AWS Certified Data Analytics – Specialty — Question 70
A company has collected more than 100 TB of log files in the last 24 months. The files are stored as raw text in a dedicated Amazon S3 bucket. Each object has a key of the form year-month-day_log_HHmmss.txt where HHmmss represents the time the log file was initially created. A table was created in Amazon Athena that points to the S3 bucket. One-time queries are run against a subset of columns in the table several times an hour.
A data analyst must make changes to reduce the cost of running these queries. Management wants a solution with minimal maintenance overhead.
Which combination of steps should the data analyst take to meet these requirements? (Choose three.)
Answer options
- A. Convert the log files to Apace Avro format.
- B. Add a key prefix of the form date=year-month-day/ to the S3 objects to partition the data.
- C. Convert the log files to Apache Parquet format.
- D. Add a key prefix of the form year-month-day/ to the S3 objects to partition the data.
- E. Drop and recreate the table with the PARTITIONED BY clause. Run the ALTER TABLE ADD PARTITION statement.
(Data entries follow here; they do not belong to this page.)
(** ** The Google verifier *)

(** What a successful run of the Google verifier went through. *)
Lemma google_success (w : World) (idToken : string) (c : IdentityClaims) :
  outcome (verifyGoogleIdToken w idToken) = Normal c ->
  exists response aud sub' email' email_verified' name',
    axios_get w google_tokeninfo_url [("id_token", idToken)] = Normal response /\
    js_get (data response) "aud" = Normal aud /\
    (strict_eq (js_or aud (JStr "")) (JStr (env_or w "GOOGLE_CLIENT_ID" "")) = true \/
     strict_eq (js_or aud (JStr "")) (JStr (env_or w "GOOGLE_IOS_CLIENT_ID" "")) = true) /\
    js_get (data response) "sub" = Normal sub' /\
    js_get (data response) "email" = Normal email' /\
    js_get (data response) "email_verified" = Normal email_verified' /\
    js_get (data response) "name" = Normal name' /\
    c = {| sub := js_or sub' (JStr "");
           email := js_or email' (JStr "");
           email_verified := strict_eq email_verified' (JStr "true");
           name := js_or name' (JStr "") |}.
Proof.
  unfold verifyGoogleIdToken. rewrite guarded_outcome.
  destruct (outcome (verifyGoogleIdToken_try w idToken)) as [c' |] eqn:H; [| discriminate].
  intros Hc; injection Hc as ->.
  unfold verifyGoogleIdToken_try in H.
  bind_inv H. bind_inv H. rename a0 into response.
  rewrite outcome_http_get in Ha0.
  bind_inv H. rename a0 into aud. rewrite outcome_lift in Ha1.
  bind_inv H. bind_inv H.
  bind_inv H. bind_inv H. bind_inv H. rename a4 into sub'.
  bind_inv H. rename a4 into email'. bind_inv H. rename a4 into ev'.
  bind_inv H. rename a4 into name'.
  rewrite outcome_lift in *.
  exists response, aud, sub', email', ev', name'.
  repeat split; try assumption.
  - unfold strict_ne in Ha3.
    destruct (strict_eq (js_or aud (JStr "")) (JStr (env_or w "GOOGLE_CLIENT_ID" ""))); [now left |].
    destruct (strict_eq (js_or aud (JStr "")) (JStr (env_or w "GOOGLE_IOS_CLIENT_ID" ""))); [now right |].
    exfalso. cbn [negb andb] in Ha3. rewrite outcome_bind in Ha3.
    rewrite outcome_lift in Ha3.
    destruct (js_substring6 _ _); [| discriminate].
    now apply ends_with_throw in Ha3.
  - unfold ret, outcome in H. simpl in H. congruence.
Qed.

Lemma strict_eq_JStr (v : JSVal) (s : string) :
  strict_eq v (JStr s) = true <-> v = JStr s.
Proof.
  destruct v; simpl; try (split; [discriminate | congruence]).
  rewrite String.eqb_eq. split; congruence.
Qed.

Lemma strict_eq_JBool_true (v : JSVal) :
  strict_eq v (JBool true) = true <-> v = JBool true.
Proof.
  destruct v as [| | [|] | | | | |]; simpl; split; congruence.
Qed.

(** The two events every run of the Google verifier starts with. *)
Lemma google_trace_prefix (w : World) (idToken : string) :
  exists rest,
    trace (verifyGoogleIdToken w idToken) =
    LogInfo [Lit "Attempting to verify Google ID token"]
    :: HttpGet google_tokeninfo_url [("id_token", idToken)] :: rest.
Proof.
  unfold verifyGoogleIdToken. rewrite trace_try_catch.
  unfold verifyGoogleIdToken_try, http_get.
  rewrite logger_info_lit, bind_emit. cbn [trace outcome fst snd].
  rewrite trace_bind, bind_emit. cbn [trace outcome fst snd app lift].
  eexists. reflexivity.
Qed.

Lemma js_get_throw (v : JSVal) (n : string) (e : JSError) :
  js_get v n = Throw e -> err_name e = "TypeError".
Proof.
  destruct v; simpl; try discriminate; try (intros [= <-]; reflexivity).
  - destruct (n =? "length")%string; [| destruct (n =? "sub")%string]; discriminate.
  - destruct (n =? "length")%string; [| destruct (n =? "keys")%string]; discriminate.
  - destruct (n =? "length")%string; [| destruct (n =? "name")%string]; discriminate.
Qed.

Lemma js_substring6_throw (what : string) (v : JSVal) (e : JSError) :
  js_substring6 what v = Throw e -> err_name e = "TypeError".
Proof. destruct v; simpl; try discriminate; intros [= <-]; reflexivity. Qed.

(** Rewrites a later property read of a value that was read before. *)
Ltac read_again Hfirst H field :=
  let x := fresh "x" in
  let Hx := fresh "Hx" in
  destruct (js_get_total _ _ field _ Hfirst) as [x Hx];
  rewrite ?Hx in H; rewrite outcome_bind, outcome_lift in H.

(** The errors the [try] block of the Google verifier can end with. *)
Lemma google_try_errors (w : World) (idToken : string) (e : JSError) :
  outcome (verifyGoogleIdToken_try w idToken) = Throw e ->
  axios_get w google_tokeninfo_url [("id_token", idToken)] = Throw e \/
  exists response,
    axios_get w google_tokeninfo_url [("id_token", idToken)] = Normal response /\
    (err_name e = "TypeError" \/ e = Error "Token audience mismatch").
Proof.
  unfold verifyGoogleIdToken_try.
  rewrite outcome_bind, logger_info_lit. cbn [emit outcome snd].
  rewrite outcome_bind, outcome_http_get. fold google_tokeninfo_url.
  destruct (axios_get w google_tokeninfo_url _) as [response | e0];
    [| intros [= ->]; now left].
  intros H. right. exists response. split; [reflexivity |].
  rewrite outcome_bind, outcome_lift in H.
  destruct (js_get (data response) "aud") as [aud | e1] eqn:Haud.
  2: { injection H as <-. left. eapply js_get_throw; eassumption. }
  rewrite outcome_bind in H.
  destruct (outcome (logger_info _)) as [[] | e1] eqn:Hlog.
  2: { injection H as <-. left. eapply logger_info_throw; eassumption. }
  rewrite outcome_bind in H.
  destruct (strict_ne _ _ && strict_ne _ _).
  - rewrite outcome_bind, outcome_lift in H.
    destruct (js_substring6 _ _) as [p | e1] eqn:Hp.
    + rewrite outcome_bind in H.
      destruct (outcome (logger_error _)) as [[] | e1] eqn:Hmismatch.
      * injection H as <-. now right.
      * injection H as <-. left. eapply logger_error_throw; eassumption.
    + injection H as <-. left. eapply js_substring6_throw; eassumption.
  - cbn [ret outcome snd] in H.
    read_again Haud H "email".
    rewrite outcome_bind in H. clear Hlog.
    match type of H with
    | context [outcome (logger_info ?msg)] =>
        destruct (outcome (logger_info msg)) as [[] | e1] eqn:Hlog
    end.
    2: { injection H as <-. left. eapply logger_info_throw; eassumption. }
    read_again Haud H "sub". read_again Haud H "email".
    read_again Haud H "email_verified". read_again Haud H "name".
    discriminate.
Qed.

(** The outcome of the Google verifier is a function of the configured
    client identifiers and of the provider's answer. *)
Lemma google_outcome_determined (w w' : World) (idToken idToken' : string) :
  env_or w' "GOOGLE_CLIENT_ID" "" = env_or w "GOOGLE_CLIENT_ID" "" ->
  env_or w' "GOOGLE_IOS_CLIENT_ID" "" = env_or w "GOOGLE_IOS_CLIENT_ID" "" ->
  axios_get w' google_tokeninfo_url [("id_token", idToken')] =
  axios_get w google_tokeninfo_url [("id_token", idToken)] ->
  outcome (verifyGoogleIdToken w' idToken') = outcome (verifyGoogleIdToken w idToken).
Proof.
  intros Hweb Hios Hax.
  unfold verifyGoogleIdToken. rewrite !guarded_outcome.
  assert (outcome (verifyGoogleIdToken_try w' idToken') =
          outcome (verifyGoogleIdToken_try w idToken)) as ->; [| reflexivity].
  unfold verifyGoogleIdToken_try.
  rewrite !(outcome_bind (logger_info _)), !logger_info_lit.
  cbn [emit outcome snd].
  rewrite !(outcome_bind (http_get _ _ _)), !outcome_http_get.
  fold google_tokeninfo_url. rewrite Hax.
  destruct (axios_get w google_tokeninfo_url _) as [response | e]; [| reflexivity].
  rewrite Hweb, Hios. reflexivity.
Qed.

(** ** The Apple verifier *)

(** Unfolds the monad on a run whose oracles' answers are known. *)
Ltac run :=
  cbn [bind lift emit ret throw try_catch logger_info logger_error http_get
       template forallb frag_returns app trace outcome fst snd negb andb orb].

(** Step 1 rejects a key set that is missing or empty before anything else
    is looked at. *)
Lemma apple_run_no_keys (w : World) (identityToken : string)
    (response : HttpResponse) (keys : JSVal) :
  axios_get w apple_keys_url [] = Normal response ->
  js_get (data response) "keys" = Normal keys ->
  keys = JUndefined \/ keys = JNull \/ keys = JArr [] ->
  verifyAppleIdToken_try w identityToken =
  ([LogInfo [Lit "Attempting to verify Apple ID token"];
    HttpGet apple_keys_url [];
    LogError [Lit "No Apple public keys available"]],
   Throw (Error "No Apple public keys available")).
Proof.
  intros Hax Hkeys Hnone.
  unfold verifyAppleIdToken_try, apple_keys_url in *. run.
  rewrite Hax. run. rewrite Hkeys. run.
  destruct Hnone as [-> | [-> | ->]]; reflexivity.
Qed.

(** A run up to the segment count: the prefix every later step shares. *)
Lemma apple_run_bad_format (w : World) (identityToken : string)
    (response : HttpResponse) (keys : JSVal) :
  axios_get w apple_keys_url [] = Normal response ->
  js_get (data response) "keys" = Normal keys ->
  keys_usable keys = true ->
  List.length (split_dot identityToken) <> 3%nat ->
  verifyAppleIdToken_try w identityToken =
  ([LogInfo [Lit "Attempting to verify Apple ID token"];
    HttpGet apple_keys_url [];
    LogError [Lit "Invalid Apple ID token format"]],
   Throw (Error "Invalid token format")).
Proof.
  intros Hax Hkeys Huse Hlen.
  unfold keys_usable in Huse. apply andb_true_iff in Huse as [Ht Hl].
  destruct (js_get keys "length") as [len |] eqn:Hget; [| discriminate].
  apply negb_true_iff in Hl. apply Nat.eqb_neq in Hlen.
  unfold verifyAppleIdToken_try, apple_keys_url in *. run.
  rewrite Hax. run. rewrite Hkeys. run. rewrite Ht. run.
  rewrite Hget. run. rewrite Hl. run. rewrite Hlen. reflexivity.
Qed.



(** A key that [find] returned is an entry of the fetched set whose [kid]
    is that of the header. *)
Lemma find_key_found (elems : list JSVal) (header key : JSVal) :
  find_key elems header = Normal key ->
  truthy key = true ->
  In key elems /\
  exists kid header_kid,
    js_get key "kid" = Normal kid /\
    js_get header "kid" = Normal header_kid /\
    strict_eq kid header_kid = true.
Proof.
  intros Hfind Htruthy. induction elems as [| first rest IH]; simpl in Hfind.
  - injection Hfind as <-. discriminate.
  - destruct (js_get first "kid") as [kid |] eqn:Hk; [| discriminate].
    destruct (js_get header "kid") as [header_kid |] eqn:Hh; [| discriminate].
    destruct (strict_eq kid header_kid) eqn:Heq.
    + injection Hfind as <-. split; [now left | eauto].
    + destruct (IH Hfind) as [Hin Hkid]. split; [now right | exact Hkid].
Qed.

Lemma keys_find_found (keys header key : JSVal) :
  keys_find keys header = Normal key ->
  truthy key = true ->
  exists elems kid header_kid,
    keys = JArr elems /\ In key elems /\
    js_get key "kid" = Normal kid /\
    js_get header "kid" = Normal header_kid /\
    strict_eq kid header_kid = true.
Proof.
  destruct keys; simpl; try discriminate.
  intros Hfind Htruthy.
  destruct (find_key_found _ _ _ Hfind Htruthy) as (Hin & kid & hk & H1 & H2 & H3).
  eauto 10.
Qed.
- F. Drop and recreate the table with the PARTITIONED BY clause. Run the MSCK REPAIR TABLE statement.
Correct answer: B, C, F
Explanation
Choosing options B, C, and F is correct as they collectively optimize the data for query performance and cost efficiency. Option B partitions the data effectively, while option C converts the logs into a more efficient columnar format, reducing the amount of data scanned by queries. Option F allows the table to recognize the new partitions, ensuring optimal query performance, while the other options do not effectively address the requirements.